Data supplied:
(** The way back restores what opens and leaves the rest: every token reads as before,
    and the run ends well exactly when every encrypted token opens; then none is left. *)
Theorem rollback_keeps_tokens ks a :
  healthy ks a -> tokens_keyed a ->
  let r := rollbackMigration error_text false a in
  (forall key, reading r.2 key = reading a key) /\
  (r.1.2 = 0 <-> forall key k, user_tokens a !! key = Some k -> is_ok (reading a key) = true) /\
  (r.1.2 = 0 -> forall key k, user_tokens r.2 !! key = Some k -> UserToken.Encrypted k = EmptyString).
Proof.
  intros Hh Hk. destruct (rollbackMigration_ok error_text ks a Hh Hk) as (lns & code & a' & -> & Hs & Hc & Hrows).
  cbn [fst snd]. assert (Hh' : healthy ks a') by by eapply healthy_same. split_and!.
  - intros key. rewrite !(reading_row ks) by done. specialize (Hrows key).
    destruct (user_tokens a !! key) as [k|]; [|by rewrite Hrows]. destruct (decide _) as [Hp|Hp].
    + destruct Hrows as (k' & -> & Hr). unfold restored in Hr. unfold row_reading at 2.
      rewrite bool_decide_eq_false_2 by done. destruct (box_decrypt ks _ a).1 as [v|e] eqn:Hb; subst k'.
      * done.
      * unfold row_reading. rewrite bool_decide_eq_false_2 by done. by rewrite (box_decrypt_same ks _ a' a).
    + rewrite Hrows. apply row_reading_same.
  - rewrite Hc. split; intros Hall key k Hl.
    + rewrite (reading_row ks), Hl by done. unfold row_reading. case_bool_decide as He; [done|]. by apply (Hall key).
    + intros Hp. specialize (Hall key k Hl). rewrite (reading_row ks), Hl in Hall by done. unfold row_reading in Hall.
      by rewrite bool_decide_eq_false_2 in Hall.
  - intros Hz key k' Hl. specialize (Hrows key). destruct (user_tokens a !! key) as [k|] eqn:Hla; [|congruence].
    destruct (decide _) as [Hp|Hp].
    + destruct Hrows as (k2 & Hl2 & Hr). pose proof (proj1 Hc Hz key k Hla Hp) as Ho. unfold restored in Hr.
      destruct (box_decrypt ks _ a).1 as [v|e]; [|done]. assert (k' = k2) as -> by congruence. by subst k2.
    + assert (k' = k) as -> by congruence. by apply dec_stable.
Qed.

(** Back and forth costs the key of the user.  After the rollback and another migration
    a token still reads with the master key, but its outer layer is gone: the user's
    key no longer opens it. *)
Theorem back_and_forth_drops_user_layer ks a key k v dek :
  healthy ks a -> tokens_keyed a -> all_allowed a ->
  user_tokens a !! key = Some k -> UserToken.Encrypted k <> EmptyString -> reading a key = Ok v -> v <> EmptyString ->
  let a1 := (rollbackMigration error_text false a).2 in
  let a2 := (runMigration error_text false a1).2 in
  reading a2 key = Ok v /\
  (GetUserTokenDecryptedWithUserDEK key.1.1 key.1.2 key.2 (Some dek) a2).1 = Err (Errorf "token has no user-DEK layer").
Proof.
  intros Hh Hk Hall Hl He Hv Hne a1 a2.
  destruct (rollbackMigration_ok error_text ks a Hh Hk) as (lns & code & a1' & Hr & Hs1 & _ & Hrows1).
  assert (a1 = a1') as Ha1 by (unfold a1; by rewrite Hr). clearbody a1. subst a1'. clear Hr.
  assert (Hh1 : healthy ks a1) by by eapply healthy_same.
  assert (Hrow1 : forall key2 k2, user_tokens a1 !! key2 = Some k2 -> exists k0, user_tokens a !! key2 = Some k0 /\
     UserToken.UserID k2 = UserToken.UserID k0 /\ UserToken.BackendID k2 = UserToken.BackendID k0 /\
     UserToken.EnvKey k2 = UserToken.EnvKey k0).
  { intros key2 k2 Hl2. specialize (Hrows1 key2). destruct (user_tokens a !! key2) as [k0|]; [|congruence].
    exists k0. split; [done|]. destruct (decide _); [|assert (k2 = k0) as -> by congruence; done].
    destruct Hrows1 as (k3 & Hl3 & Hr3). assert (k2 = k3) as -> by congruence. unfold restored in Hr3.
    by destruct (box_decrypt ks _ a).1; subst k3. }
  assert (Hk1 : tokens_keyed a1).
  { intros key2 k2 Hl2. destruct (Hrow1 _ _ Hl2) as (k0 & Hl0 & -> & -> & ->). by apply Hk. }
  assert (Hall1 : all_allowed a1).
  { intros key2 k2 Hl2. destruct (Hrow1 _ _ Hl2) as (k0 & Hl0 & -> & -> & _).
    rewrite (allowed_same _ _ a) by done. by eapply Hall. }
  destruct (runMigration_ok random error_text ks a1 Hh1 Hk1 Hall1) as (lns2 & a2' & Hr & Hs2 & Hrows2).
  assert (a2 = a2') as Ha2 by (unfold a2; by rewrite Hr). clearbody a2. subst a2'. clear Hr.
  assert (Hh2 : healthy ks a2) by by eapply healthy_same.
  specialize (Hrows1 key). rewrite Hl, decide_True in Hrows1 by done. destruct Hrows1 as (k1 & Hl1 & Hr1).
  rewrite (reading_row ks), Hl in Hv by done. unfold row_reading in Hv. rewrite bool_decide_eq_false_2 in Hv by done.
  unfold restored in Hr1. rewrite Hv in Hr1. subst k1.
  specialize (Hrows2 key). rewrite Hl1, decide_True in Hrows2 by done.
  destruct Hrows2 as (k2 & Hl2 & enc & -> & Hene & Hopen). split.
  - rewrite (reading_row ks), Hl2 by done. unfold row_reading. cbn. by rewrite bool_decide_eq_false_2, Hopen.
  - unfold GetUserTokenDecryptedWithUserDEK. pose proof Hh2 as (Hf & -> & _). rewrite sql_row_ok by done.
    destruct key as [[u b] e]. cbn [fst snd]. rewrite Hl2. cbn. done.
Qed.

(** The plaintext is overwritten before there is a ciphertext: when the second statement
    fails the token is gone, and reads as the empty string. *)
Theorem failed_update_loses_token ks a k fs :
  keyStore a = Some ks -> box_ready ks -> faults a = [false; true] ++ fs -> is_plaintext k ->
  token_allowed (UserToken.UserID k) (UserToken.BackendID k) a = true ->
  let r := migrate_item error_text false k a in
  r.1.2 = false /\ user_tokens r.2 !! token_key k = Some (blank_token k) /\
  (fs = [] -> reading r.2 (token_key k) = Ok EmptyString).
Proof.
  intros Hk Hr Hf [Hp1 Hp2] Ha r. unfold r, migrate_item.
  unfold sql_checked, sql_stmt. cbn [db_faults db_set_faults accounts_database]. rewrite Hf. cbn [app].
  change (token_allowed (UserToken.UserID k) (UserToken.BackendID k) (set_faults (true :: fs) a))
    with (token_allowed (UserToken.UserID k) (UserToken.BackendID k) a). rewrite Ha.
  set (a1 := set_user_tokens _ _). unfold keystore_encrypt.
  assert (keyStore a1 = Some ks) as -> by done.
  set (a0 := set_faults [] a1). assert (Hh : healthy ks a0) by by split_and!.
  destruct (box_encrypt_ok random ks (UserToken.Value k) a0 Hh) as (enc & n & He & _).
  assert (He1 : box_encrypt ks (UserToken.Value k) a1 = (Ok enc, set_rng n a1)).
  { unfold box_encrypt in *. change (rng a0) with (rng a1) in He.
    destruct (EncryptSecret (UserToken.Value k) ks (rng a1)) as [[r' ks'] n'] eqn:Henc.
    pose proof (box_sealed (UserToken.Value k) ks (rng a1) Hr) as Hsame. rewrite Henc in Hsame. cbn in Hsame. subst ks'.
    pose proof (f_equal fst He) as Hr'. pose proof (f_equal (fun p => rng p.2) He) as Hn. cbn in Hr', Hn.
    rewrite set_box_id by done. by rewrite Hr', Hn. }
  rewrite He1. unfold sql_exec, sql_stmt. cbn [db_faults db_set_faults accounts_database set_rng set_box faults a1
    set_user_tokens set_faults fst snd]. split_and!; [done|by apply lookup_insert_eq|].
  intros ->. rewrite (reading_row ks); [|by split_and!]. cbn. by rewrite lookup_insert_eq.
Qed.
* * *
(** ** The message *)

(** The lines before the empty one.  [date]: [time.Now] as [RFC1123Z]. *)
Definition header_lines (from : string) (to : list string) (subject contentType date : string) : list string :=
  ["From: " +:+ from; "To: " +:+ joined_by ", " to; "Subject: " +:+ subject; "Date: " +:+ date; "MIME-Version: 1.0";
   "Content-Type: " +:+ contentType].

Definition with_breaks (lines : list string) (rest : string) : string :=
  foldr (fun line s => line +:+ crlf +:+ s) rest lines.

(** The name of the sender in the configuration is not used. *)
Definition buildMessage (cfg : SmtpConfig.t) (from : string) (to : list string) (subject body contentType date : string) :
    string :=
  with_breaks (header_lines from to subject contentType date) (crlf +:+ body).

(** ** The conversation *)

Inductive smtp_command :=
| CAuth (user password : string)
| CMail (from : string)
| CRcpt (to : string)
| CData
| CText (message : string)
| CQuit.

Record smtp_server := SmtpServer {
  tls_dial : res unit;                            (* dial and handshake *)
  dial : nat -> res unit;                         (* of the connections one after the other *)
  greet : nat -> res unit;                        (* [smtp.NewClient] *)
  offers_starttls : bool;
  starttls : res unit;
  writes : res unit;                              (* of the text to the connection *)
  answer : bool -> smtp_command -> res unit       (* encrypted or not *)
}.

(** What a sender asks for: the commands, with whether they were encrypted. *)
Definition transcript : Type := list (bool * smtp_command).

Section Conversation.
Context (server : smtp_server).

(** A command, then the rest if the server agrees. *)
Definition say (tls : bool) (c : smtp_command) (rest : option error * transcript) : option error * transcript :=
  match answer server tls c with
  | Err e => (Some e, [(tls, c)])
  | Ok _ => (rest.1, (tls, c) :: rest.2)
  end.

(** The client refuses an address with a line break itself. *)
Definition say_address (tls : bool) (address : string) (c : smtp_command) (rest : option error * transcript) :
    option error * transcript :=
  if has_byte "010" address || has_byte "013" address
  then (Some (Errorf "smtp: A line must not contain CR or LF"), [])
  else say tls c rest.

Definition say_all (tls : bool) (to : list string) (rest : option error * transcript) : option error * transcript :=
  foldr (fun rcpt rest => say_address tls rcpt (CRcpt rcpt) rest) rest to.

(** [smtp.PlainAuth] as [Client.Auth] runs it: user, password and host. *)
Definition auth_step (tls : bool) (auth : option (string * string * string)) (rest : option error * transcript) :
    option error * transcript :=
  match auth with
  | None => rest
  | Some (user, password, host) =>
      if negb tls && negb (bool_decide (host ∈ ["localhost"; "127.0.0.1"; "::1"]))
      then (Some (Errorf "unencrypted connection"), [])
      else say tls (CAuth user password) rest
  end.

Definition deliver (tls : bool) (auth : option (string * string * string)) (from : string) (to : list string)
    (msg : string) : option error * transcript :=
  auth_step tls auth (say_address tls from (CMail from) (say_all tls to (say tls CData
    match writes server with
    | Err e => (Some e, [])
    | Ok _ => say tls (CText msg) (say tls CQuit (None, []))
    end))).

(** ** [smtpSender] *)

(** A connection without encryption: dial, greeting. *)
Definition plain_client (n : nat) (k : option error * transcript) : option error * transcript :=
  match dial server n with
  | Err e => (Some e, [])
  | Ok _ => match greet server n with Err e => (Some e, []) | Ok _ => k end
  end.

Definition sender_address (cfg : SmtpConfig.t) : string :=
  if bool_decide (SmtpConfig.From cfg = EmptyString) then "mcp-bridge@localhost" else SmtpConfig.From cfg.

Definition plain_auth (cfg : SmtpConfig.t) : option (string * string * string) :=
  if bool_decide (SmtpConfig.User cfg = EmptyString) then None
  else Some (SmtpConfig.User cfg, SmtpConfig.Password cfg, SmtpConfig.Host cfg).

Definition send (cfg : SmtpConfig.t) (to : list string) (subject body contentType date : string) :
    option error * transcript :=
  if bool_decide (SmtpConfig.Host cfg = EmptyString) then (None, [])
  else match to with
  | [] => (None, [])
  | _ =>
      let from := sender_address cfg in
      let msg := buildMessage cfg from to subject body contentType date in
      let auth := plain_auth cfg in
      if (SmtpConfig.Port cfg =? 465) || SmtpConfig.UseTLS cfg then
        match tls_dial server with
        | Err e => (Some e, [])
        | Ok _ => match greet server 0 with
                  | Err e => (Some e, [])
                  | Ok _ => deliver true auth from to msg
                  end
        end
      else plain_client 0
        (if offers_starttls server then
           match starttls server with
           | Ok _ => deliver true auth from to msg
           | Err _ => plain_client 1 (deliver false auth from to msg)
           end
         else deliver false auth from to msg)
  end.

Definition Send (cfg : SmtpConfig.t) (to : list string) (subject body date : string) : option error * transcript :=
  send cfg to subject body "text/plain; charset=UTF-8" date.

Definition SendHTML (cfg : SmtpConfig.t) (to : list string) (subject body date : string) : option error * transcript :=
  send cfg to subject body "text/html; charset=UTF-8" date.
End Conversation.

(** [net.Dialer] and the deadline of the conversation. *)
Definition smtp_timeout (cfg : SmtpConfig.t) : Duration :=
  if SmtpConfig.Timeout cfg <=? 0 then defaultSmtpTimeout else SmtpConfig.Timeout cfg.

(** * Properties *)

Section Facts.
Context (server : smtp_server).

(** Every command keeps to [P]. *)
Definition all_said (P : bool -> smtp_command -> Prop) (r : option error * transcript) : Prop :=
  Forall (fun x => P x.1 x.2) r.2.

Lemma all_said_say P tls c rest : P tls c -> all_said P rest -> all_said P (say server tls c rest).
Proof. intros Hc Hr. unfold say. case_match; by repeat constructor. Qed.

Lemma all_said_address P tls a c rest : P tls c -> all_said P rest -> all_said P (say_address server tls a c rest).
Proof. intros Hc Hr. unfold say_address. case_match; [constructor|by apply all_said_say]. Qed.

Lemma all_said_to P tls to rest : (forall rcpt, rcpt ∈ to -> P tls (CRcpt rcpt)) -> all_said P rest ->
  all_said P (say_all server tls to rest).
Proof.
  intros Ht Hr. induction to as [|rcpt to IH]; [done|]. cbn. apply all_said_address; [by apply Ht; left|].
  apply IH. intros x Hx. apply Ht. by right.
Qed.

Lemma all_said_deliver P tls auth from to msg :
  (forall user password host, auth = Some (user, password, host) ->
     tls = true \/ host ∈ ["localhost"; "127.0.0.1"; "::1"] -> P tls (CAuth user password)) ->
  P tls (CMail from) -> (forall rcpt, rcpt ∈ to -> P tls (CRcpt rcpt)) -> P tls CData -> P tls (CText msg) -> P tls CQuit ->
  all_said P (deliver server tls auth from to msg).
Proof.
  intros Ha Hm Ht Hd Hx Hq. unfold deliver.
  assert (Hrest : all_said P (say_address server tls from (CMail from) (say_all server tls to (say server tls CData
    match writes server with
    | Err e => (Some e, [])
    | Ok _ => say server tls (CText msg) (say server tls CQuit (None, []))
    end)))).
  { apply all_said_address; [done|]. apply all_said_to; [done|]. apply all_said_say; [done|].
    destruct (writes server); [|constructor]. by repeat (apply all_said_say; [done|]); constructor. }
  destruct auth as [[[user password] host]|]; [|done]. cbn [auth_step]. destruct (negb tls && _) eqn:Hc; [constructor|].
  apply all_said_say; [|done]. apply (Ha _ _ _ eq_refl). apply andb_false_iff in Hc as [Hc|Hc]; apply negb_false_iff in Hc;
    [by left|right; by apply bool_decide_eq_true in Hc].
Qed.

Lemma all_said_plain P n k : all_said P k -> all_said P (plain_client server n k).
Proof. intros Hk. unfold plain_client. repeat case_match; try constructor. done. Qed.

Task to carry out:
Given the data above, transcribe exactly the lines from the one containing "(** The way" down to the one containing "- intros Hz", and no others.

Output of the task:
(** The way back restores what opens and leaves the rest: every token reads as before,
    and the run ends well exactly when every encrypted token opens; then none is left. *)
Theorem rollback_keeps_tokens ks a :
  healthy ks a -> tokens_keyed a ->
  let r := rollbackMigration error_text false a in
  (forall key, reading r.2 key = reading a key) /\
  (r.1.2 = 0 <-> forall key k, user_tokens a !! key = Some k -> is_ok (reading a key) = true) /\
  (r.1.2 = 0 -> forall key k, user_tokens r.2 !! key = Some k -> UserToken.Encrypted k = EmptyString).
Proof.
  intros Hh Hk. destruct (rollbackMigration_ok error_text ks a Hh Hk) as (lns & code & a' & -> & Hs & Hc & Hrows).
  cbn [fst snd]. assert (Hh' : healthy ks a') by by eapply healthy_same. split_and!.
  - intros key. rewrite !(reading_row ks) by done. specialize (Hrows key).
    destruct (user_tokens a !! key) as [k|]; [|by rewrite Hrows]. destruct (decide _) as [Hp|Hp].
    + destruct Hrows as (k' & -> & Hr). unfold restored in Hr. unfold row_reading at 2.
      rewrite bool_decide_eq_false_2 by done. destruct (box_decrypt ks _ a).1 as [v|e] eqn:Hb; subst k'.
      * done.
      * unfold row_reading. rewrite bool_decide_eq_false_2 by done. by rewrite (box_decrypt_same ks _ a' a).
    + rewrite Hrows. apply row_reading_same.
  - rewrite Hc. split; intros Hall key k Hl.
    + rewrite (reading_row ks), Hl by done. unfold row_reading. case_bool_decide as He; [done|]. by apply (Hall key).
    + intros Hp. specialize (Hall key k Hl). rewrite (reading_row ks), Hl in Hall by done. unfold row_reading in Hall.
      by rewrite bool_decide_eq_false_2 in Hall.
  - intros Hz key k' Hl. specialize (Hrows key). destruct (user_tokens a !! key) as [k|] eqn:Hla; [|congruence].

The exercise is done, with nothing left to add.